Swimmingly? Since I've never crossed paths with a Two-legs in the Amkhuti, besides Fallon and her friends, I assume Lazarus must've bonded with Soorya in the Sahklare.

"Your royal healer is a most wonderful teacher."

Soorya sidles close to Lazarus, threading one of her brown arms around his. "Only because you are a wonderful student."

How can they jest at a time like this? I look up at the sky, hoping to spot beating wings, but Cathal and Fallon don't magically appear. Food does, though. Well, not magically. The vibrant dishes must've been deposited while Soorya melted crystals between her fingers.

"Enjoy your dinner, Sumaca." Soorya nods before retreating with Lazarus beyond the hedges.

The queen guides me back to my seat. As she regains her place at the head of the table, she reaches for the spoon tucked into the wide-brimmed terracotta bowl brimming with flame-broiled beans and warm grain and serves herself. When I make no move to ladle any on my plate, too flustered to eat, she reaches over and serves me. I push my food around, creating shapes…letters. I suddenly wonder if my reading will have improved now that my oral comprehension has clicked into place.

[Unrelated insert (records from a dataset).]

Record node_typed (N : binder_node) : Prop := {
  nt_debug : int (n_debug_id N);
  nt_ptr : uint64 (n_ptr N);
  nt_cookie : uint64 (n_cookie N);
  nt_internal : int (n_internal_strong_refs N);
  nt_weak : int (n_local_weak_refs N);
  nt_strong : int (n_local_strong_refs N);
  nt_priority : bits 8 (n_min_priority N)
}.
Record ref_typed (R : binder_ref) : Prop := {
  rt_debug : int (r_debug_id R);
  rt_desc : uint32 (r_desc R);
  rt_strong : int (r_strong R);
  rt_weak : int (r_weak R)
}.
Definition death_typed (D : binder_ref_death) : Prop := uint64 (d_cookie D).
Record txn_typed (T : Kernel.binder_transaction) : Prop := {
  tt_debug : int (t_debug_id T);
  tt_code : uint32 (t_code T);
  tt_flags : uint32 (t_flags T);
  tt_priority : long (t_priority T);
  tt_saved : long (t_saved_priority T);
  tt_euid : uint32 (t_sender_euid T)
}.
(** The header of a buffer. *)
Record buffer_typed (v : binder_buffer) : Prop := {
  bt_debug : bits 29 (b_debug_id v);
  bt_data : uint64 (b_data_size v);
  bt_offsets : uint64 (b_offsets_size v)
}.
Definition all {A} (P : A -> Prop) (m : gmap Z A) : Prop := forall k a, m !! k = Some a -> P a.
Record area_typed (a : balloc) : Prop := {
  at_heap : all buffer_typed (heap a);
  at_size : uint64 (buffer_size a);
  at_offset : uint64 (user_buffer_offset a)
}.
Record proc_typed (P : binder_proc) : Prop := {
  pt_pid : int (p_pid P);
  pt_deferred : bits 3 (p_deferred_work P);
  pt_area : area_typed (p_alloc P);
  pt_max : int (p_max_threads P);
  pt_requested : int (p_requested_threads P);
  pt_started : int (p_requested_threads_started P);
  pt_ready : int (p_ready_threads P);
  pt_priority : long (p_default_priority P)
}.
Record thread_typed (T : binder_thread) : Prop := {
  ht_pid : int (th_pid T);
  ht_looper : bits 6 (th_looper T);
  ht_error : uint32 (th_return_error T);
  ht_error2 : uint32 (th_return_error2 T)
}.
(** The payload of a buffer consists of bytes. *)
Record content_typed (c : content) : Prop := {
  ct_data : Forall is_byte (c_data c);
  ct_offsets : Forall is_byte (c_offsets c)
}.
Record entry_typed (e : log_entry) : Prop := {
  et_debug : int (e_debug_id e);
  et_type : int (e_call_type e);
  et_from_proc : int (e_from_proc e);
  et_from_thread : int (e_from_thread e);
  et_handle : int (e_target_handle e);
  et_to_proc : int (e_to_proc e);
  et_to_thread : int (e_to_thread e);
  et_to_node : int (e_to_node e);
  et_data : int (e_data_size e);
  et_offsets : int (e_offsets_size e)
}.
(** The next entry of a log is one of those there are. *)
Record log_typed (l : transaction_log) : Prop := {
  lt_next : 0 <= log_next l < LOG_SIZE;
  lt_length : Z.of_nat (length (log_entries l)) = LOG_SIZE;
  lt_entries : Forall entry_typed (log_entries l)
}.
Record typed s : Prop := {
  ty_procs : all proc_typed (procs s);
  ty_threads : all thread_typed (threads s);
  ty_nodes : all node_typed (nodes s);
  ty_refs : all ref_typed (refs s);
  ty_deaths : all death_typed (deaths s);
  ty_txns : all txn_typed (txns s);
  ty_contents : all content_typed (contents s);
  ty_mgr : forall u, context_mgr_uid s = Some u -> uint32 u;
  ty_last_id : int (last_id s);
  ty_nices : all nice_value (nices s);
  ty_counters : forall c, int (counters s c);
  ty_tlog : log_typed (tlog s);
  ty_failed : log_typed (tlog_failed s)
}.
(** The calling task: its ids are [pid_t]s, its user id is a [uid_t]. *)
Record task_typed (cur : task) : Prop := {
  kt_pid : int (tk_pid cur);
  kt_tgid : int (tk_tgid cur);
  kt_euid : uint32 (tk_euid cur)
}.

(** What the rest of the kernel hands out has its type, too: user ids, and the memory
    in which a header is made. *)
Class EnvTyped (env : KernelEnv) : Prop := euid_typed : forall t, uint32 (task_euid t).
Class JunkTyped (jk : Junk) : Prop := junk_typed : forall b, buffer_typed (junk b).

Section All.
Context {A : Type} (P : A -> Prop).
Lemma all_empty : all P ∅.
Proof. intros k a. by rewrite lookup_empty. Qed.
Lemma all_insert m k a : P a -> all P m -> all P (<[k := a]> m).
Proof. intros Ha Hm j b. rewrite lookup_insert_Some. intros [[_ <-]|[_ H]]; [done|by eapply Hm]. Qed.
Lemma all_delete m k : all P m -> all P (delete k m).
Proof. intros Hm j b [_ H]%lookup_delete_Some. by eapply Hm. Qed.
End All.
Lemma s32_int x : int (s32 x).
Proof. unfold int, s32. pose proof (u32_range x). destruct (Z.ltb_spec (u32 x) (2 ^ 31)); lia. Qed.
Lemma int_incr x : int (incr x).
Proof. apply s32_int. Qed.
Lemma int_decr x : int (decr x).
Proof. apply s32_int. Qed.
Lemma bits_testbit w x : 0 <= w -> bits w x <-> 0 <= x /\ forall i, w <= i -> Z.testbit x i = false.
Proof.
  intros Hw. unfold bits. split.
  - intros [H0 H]. split; [done|]. intros i Hi. destruct (Z.eq_dec x 0) as [->|Hx]; [apply Z.bits_0|].
    apply Z.bits_above_log2; [done|]. apply Z.log2_lt_pow2 in H; lia.
  - intros [H0 H]. split; [done|]. destruct (Z.eq_dec x 0) as [->|Hx]; [apply Z.pow_pos_nonneg; lia|].
    apply Z.log2_lt_pow2; [lia|]. destruct (Z.lt_ge_cases (Z.log2 x) w) as [|Hl]; [done|].
    specialize (H _ Hl). rewrite Z.bit_log2 in H by lia. done.
Qed.
Lemma bits_lor w x y : 0 <= w -> bits w x -> bits w y -> bits w (Z.lor x y).
Proof.
  intros Hw. rewrite !bits_testbit by done. intros [Hx Bx] [Hy By]. split; [by apply Z.lor_nonneg|]. intros i Hi.
  by rewrite Z.lor_spec, Bx, By.
Qed.
Lemma bits_ldiff w x y : 0 <= w -> bits w x -> bits w (Z.ldiff x y).
Proof.
  intros Hw. rewrite !bits_testbit by done. intros [Hx Bx]. split; [apply Z.ldiff_nonneg; auto|]. intros i Hi.
  by rewrite Z.ldiff_spec, Bx.
Qed.

Lemma land_priority x : bits 8 (Z.land x FLAT_BINDER_FLAG_PRIORITY_MASK).
Proof. change FLAT_BINDER_FLAG_PRIORITY_MASK with (Z.ones 8). rewrite Z.land_ones by lia. by apply Z.mod_pos_bound. Qed.
Lemma long_nice x : nice_value x -> long x.
Proof. unfold nice_value, long, MIN_NICE, MAX_NICE. lia. Qed.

"Everything all right, emMoti?" Priya rubs her thumb over the diamond tusks that protrude from her gold ring, a jeweled rendition of the Shabbin crest and of the crown glimmering amidst her white strands—two serpents coiled around a circlet that symbolizes the Mahananda.

Though many stares warm my cheeks, I decide to voice what I practiced earlier. Just as my lips part, Behati releases her fork, and its clatter snatches everyone's attention.

"What is it, Taytah?" Kanti covers Behati's hand with her own. "Was it a vision of me again? Did you see who?—"

"Kanti, quiet," the queen snaps. "We do not interrupt visions."

Kanti herds her hand onto her lap, chastened by the queen's reproof.

Several minutes slip by before Behati's eyes clear of their white veil. Nevertheless, her silence endures. I've come to learn that there exists many types of silences in the world of Two-legs, some that are soothing and others that are loud. The one that drapes over the palace gardens rings louder than any scream.

Behati combs aside her pale bangs. "The Mahananda has changed its terms."